(** * hello-computer: the message store, the conversation aggregator and the
    broadcast route, embedded from [storage.ts] (class [MemStorage]), the
    shared schema ([@shared/schema]) and the routes of [registerRoutes].

    Conventions of the embedding.
    - A JavaScript [Map] iterates in insertion order and [set] on a present
      key overwrites in place: it is an association list ([JsMap]).  A
      JavaScript [Set] is a duplicate-free list in insertion order.
    - [randomUUID()], [new Date()] and [bcrypt.hash] are not functions of the
      program state: their results are explicit arguments ([uuid], [now],
      [hash]) of the operation that calls them.
    - A string is the sequence of the bytes of the JavaScript string in
      UTF-8, the form in which the requests carry it.  Equality,
      concatenation and [includes] are those of JavaScript on well-formed
      strings.  [trim] removes every white space and line terminator of
      ECMAScript.  [toLowerCase] is given for the ASCII characters and the
      Greek letters, with the rule of the final sigma; each theorem about it
      names the alphabet it holds for.
    - [Array.prototype.sort] is stable; with the comparators of this code
      (a difference of two integer keys) its result is the unique stable
      ordering, which [sortBy] computes by insertion.
    - A handler runs to completion before the next one starts, but for the
      signup, which waits for [bcrypt.hash] between its lookup and its write:
      [Routes.step] serves it in one step, [Overlap.step] in two, with other
      requests in between. *)

From Stdlib Require Import List String Ascii ZArith NArith Bool Lia.
From Stdlib Require Import Sorting.Sorted Sorting.Permutation.
Import ListNotations.

Set Warnings "-register-all".

Open Scope string_scope.
Open Scope Z_scope.

(* ================================================================== *)
(** ** [Map] and plain objects: keyed, in insertion order *)

Module JsMap.

Definition t (V : Type) : Type := list (string * V).

Definition empty {V} : t V := [].

(** [m.get(k)] *)
Fixpoint get {V} (k : string) (m : t V) : option V :=
  match m with
  | [] => None
  | (k', v) :: r => if (k' =? k)%string then Some v else get k r
  end.

(** [m.set(k, v)] *)
Fixpoint set {V} (k : string) (v : V) (m : t V) : t V :=
  match m with
  | [] => [(k, v)]
  | (k', v') :: r =>
      if (k' =? k)%string then (k, v) :: r else (k', v') :: set k v r
  end.

(** [Array.from(m.values())] *)
Definition values {V} (m : t V) : list V := map snd m.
════════════════════
**Activity**
Scanning the data above, copy out every line where "hash" is found.

**Problem solution**
    - [randomUUID()], [new Date()] and [bcrypt.hash] are not functions of the
      [hash]) of the operation that calls them.
      signup, which waits for [bcrypt.hash] between its lookup and its write:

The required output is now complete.